NYMEX Natural Gas Futures Near-Month Contract Settlement Price, West Texas Intermediate Crude Oil Spot Price, and Henry Hub Natural Gas Spot Price Graph

More Summary Data

As temperatures continued to warm in the lower 48 States this report week (March 9-16), changes in wholesale market prices were mixed, but in general quite minimal. With natural gas imports becoming less important to U.S. gas supply, events in Japan and continuing unrest in North Africa appear to have had little impact on the spot natural gas market to date. The Henry Hub price increased on the week by $0.04 per MMBtu, or about 1 percent, while prices at other markets in the Gulf of Mexico Producing region also moved higher in very small increments of less than a dime.
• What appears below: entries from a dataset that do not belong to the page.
(* ===== verification/TargetList.v ===== *)
(** * The targets that wait for the algorithms ([src/app/alg_app/alg_app.cpp])

    The task of the algorithms puts a copy of every package into a list of at most four
    nodes, of which the oldest is dropped, and the user's target into a place of its own;
    the thread that runs the algorithm takes one target at a time, the user's first.  The
    nodes and the packages are blocks of the heap; an access to a block that is not live is
    [None]. *)

From S2P Require Import Prelude Linked Layout AlinkTrack.
Local Open Scope list_scope.
Local Open Scope Z_scope.

Definition TARGET_NODE_MAX_NUMBER : Z := 3.

Definition RET_VALUE_PARAMETER_NULL : Z := -1.
Definition RET_VALUE_FUNCTION_CALL_FAIL : Z := -2.
Definition RET_VALUE_INVALID_PARM : Z := -4.

(** ** Data *)

Record target_pack_info := {
  ti_data_dev_type : Z; ti_target_pack : list Z; ti_pack_len : Z
}.

(** A node of the list; the package is a block of its own. *)
Record targets := {
  tg_data_dev_type : Z; tg_target_pack : option nat; tg_pack_len : Z; tg_next : option nat
}.

Definition tg_set_next (p : option nat) (n : targets) : targets :=
  {| tg_data_dev_type := tg_data_dev_type n; tg_target_pack := tg_target_pack n;
     tg_pack_len := tg_pack_len n; tg_next := p |}.

#[export] Instance targets_linked : Linked targets.
Proof. by refine {| ln_next := tg_next; ln_set_next := tg_set_next |}. Defined.

(** [alg_t], with the blocks of the heap it owns. *)
Record alg_app_res := {
  aa_head : option nat; aa_user_target : option nat; aa_targets_num : Z;
  aa_nodes : gmap nat targets; aa_packs : gmap nat (list Z)
}.

Definition aa_set_head (p : option nat) (n : Z) (s : alg_app_res) : alg_app_res :=
  {| aa_head := p; aa_user_target := aa_user_target s; aa_targets_num := n;
     aa_nodes := aa_nodes s; aa_packs := aa_packs s |}.
Definition aa_set_user (p : option nat) (s : alg_app_res) : alg_app_res :=
  {| aa_head := aa_head s; aa_user_target := p; aa_targets_num := aa_targets_num s;
     aa_nodes := aa_nodes s; aa_packs := aa_packs s |}.
Definition aa_set_heap (N : gmap nat targets) (P : gmap nat (list Z)) (s : alg_app_res)
  : alg_app_res :=
  {| aa_head := aa_head s; aa_user_target := aa_user_target s;
     aa_targets_num := aa_targets_num s; aa_nodes := N; aa_packs := P |}.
Prices at several markets in the Northeast decreased by up to $0.25 per MMBtu, while in the Rockies and California prices were mostly flat relative to the prior week.

According to BENTEK Energy Services, LLC, U.S. production during the report week, which averaged close to 63 Bcf per day, was nearly 5.2 percent higher than the comparable period last year. At least in part because of the strength in current domestic supplies, prices are below their levels this time last year. On March 16, 2010, the Henry Hub price was $4.38 per MMBtu, or about 13.8 percent above yesterday’s average of $3.85. Compared with the prior week, U.S. natural gas consumption decreased about 3.6 percent to an average of about 69.4 Bcf per day, according to BENTEK. The spring-like weather in many regions of the country was reflected in lower demand in the residential and commercial sectors, which together decreased their consumption by 7.3 percent during the week.

While prices in the Northeast continued to be the highest in the country at above $4 per MMBtu at most locations, this region saw the largest declines in the lower 48 States during the report week. Several market centers in the Northeast region posted declines of close to $0.25 per MMBtu, or close to 4 percent on the week. For delivery in Zone 6 (New York) off Transcontinental Gas Pipe Line, the price yesterday (March 16) averaged $4.26 per MMBtu, which was $0.18 less than the price the previous Wednesday. During the report week, the Transco Zone 6 price was, on average, about $0.54 per MMBtu higher than the Henry Hub’s, significantly lower than the average differential of $3.51 to date in 2011. The closely-watched difference in the Northeast price over Gulf of Mexico regional prices tends to fluctuate severely depending on local weather conditions. Interstate pipelines have limited flexibility to transport non-firm supplies between the two markets during times of colder weather, causing differences in local supply and demand conditions to develop. The lower premium during this report week was the result of temperatures in the Northeast rising to above-normal levels, limiting heating demand and allowing greater flexibility on the region’s transportation system.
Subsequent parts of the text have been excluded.